(** [run] with what epoll reports for this socket.  The state may still be in the local queue. *)
Definition run : MR unit :=
  events ← on_kernel (syscall (λ k, epoll_events k));
  if events =? 0 then mret tt
  else modify (λ r, set_events (Some (match queued_events r with None => events | Some e => Z.lor e events end)) (in_flight r) r).

(** The scheduler takes the state out of its queue. *)
Definition take_descriptor : MR unit :=
  modify (λ r, match queued_events r with None => r | Some e => set_events None (in_flight r ++ [e]) r end).

(** The scheduler runs the completion at [i]. *)
Definition run_posted (i : nat) : MR unit :=
  l ← gets posted;
  match l !! i with
  | Some o => modify (set_posted (delete i l));; modify (add_called o);; modify (add_work (-1))
  | None => mret tt
  end.

End Reactor.
Arguments reactor : clear implicits.

(** ** No readiness is lost *)

Section Attention.
Context {K : Type} `{EdgeTriggered K} {laws : KernelLaws K}.
Implicit Types (r : reactor K) (j : nat) (P : nat → Prop).

(** The scheduler or one of its threads is about to perform the operations of type [j]. *)
Definition event_for r j : Prop :=
  (∃ e, queued_events r = Some e ∧ covers e j = true) ∨ (∃ e, e ∈ in_flight r ∧ covers e j = true).

Definition registered r : Z := registered_events_ (dstate r).
Definition queue r j : list reactor_op := op_queue_ (dstate r) j.

(** When an operation waits, or the next one would not be tried at once, there are no
    news of which epoll, the scheduler or a thread does not know; for the types in [P]. *)
Record attentive P r : Prop := {
  a_news : ∀ j, P j → (j < max_ops)%nat → shutdown_ (dstate r) = false →
    queue r j ≠ [] ∨ (try_speculative_ (dstate r) j = false ∧ watches (registered r) j = true) →
    news j (kernel r) = true → told (kernel r) = true ∨ event_for r j;
  a_watched : shutdown_ (dstate r) = false → registered r ≠ 0 → watched (kernel r) = registered r ∧ watches (registered r) read_op = true;
  a_queue : ∀ j, queue r j ≠ [] → (j < max_ops)%nat ∧ watches (registered r) j = true ∧ shutdown_ (dstate r) = false;
  a_ops : ∀ j o, o ∈ queue r j → fresh o ∧ op_ok (K := K) o ∧ type_of (op_kind o) = j
}.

+---+

### YOUR TASK
An exact copy of every record is needed; write it out in full.

### RESPONSE TO THE EXERCISE
(** [run] with what epoll reports for this socket.  The state may still be in the local queue. *)
Definition run : MR unit :=
  events ← on_kernel (syscall (λ k, epoll_events k));
  if events =? 0 then mret tt
  else modify (λ r, set_events (Some (match queued_events r with None => events | Some e => Z.lor e events end)) (in_flight r) r).

(** The scheduler takes the state out of its queue. *)
Definition take_descriptor : MR unit :=
  modify (λ r, match queued_events r with None => r | Some e => set_events None (in_flight r ++ [e]) r end).

(** The scheduler runs the completion at [i]. *)
Definition run_posted (i : nat) : MR unit :=
  l ← gets posted;
  match l !! i with
  | Some o => modify (set_posted (delete i l));; modify (add_called o);; modify (add_work (-1))
  | None => mret tt
  end.

End Reactor.
Arguments reactor : clear implicits.

(** ** No readiness is lost *)

Section Attention.
Context {K : Type} `{EdgeTriggered K} {laws : KernelLaws K}.
Implicit Types (r : reactor K) (j : nat) (P : nat → Prop).

(** The scheduler or one of its threads is about to perform the operations of type [j]. *)
Definition event_for r j : Prop :=
  (∃ e, queued_events r = Some e ∧ covers e j = true) ∨ (∃ e, e ∈ in_flight r ∧ covers e j = true).

Definition registered r : Z := registered_events_ (dstate r).
Definition queue r j : list reactor_op := op_queue_ (dstate r) j.

(** When an operation waits, or the next one would not be tried at once, there are no
    news of which epoll, the scheduler or a thread does not know; for the types in [P]. *)
Record attentive P r : Prop := {
  a_news : ∀ j, P j → (j < max_ops)%nat → shutdown_ (dstate r) = false →
    queue r j ≠ [] ∨ (try_speculative_ (dstate r) j = false ∧ watches (registered r) j = true) →
    news j (kernel r) = true → told (kernel r) = true ∨ event_for r j;
  a_watched : shutdown_ (dstate r) = false → registered r ≠ 0 → watched (kernel r) = registered r ∧ watches (registered r) read_op = true;
  a_queue : ∀ j, queue r j ≠ [] → (j < max_ops)%nat ∧ watches (registered r) j = true ∧ shutdown_ (dstate r) = false;
  a_ops : ∀ j o, o ∈ queue r j → fresh o ∧ op_ok (K := K) o ∧ type_of (op_kind o) = j
}.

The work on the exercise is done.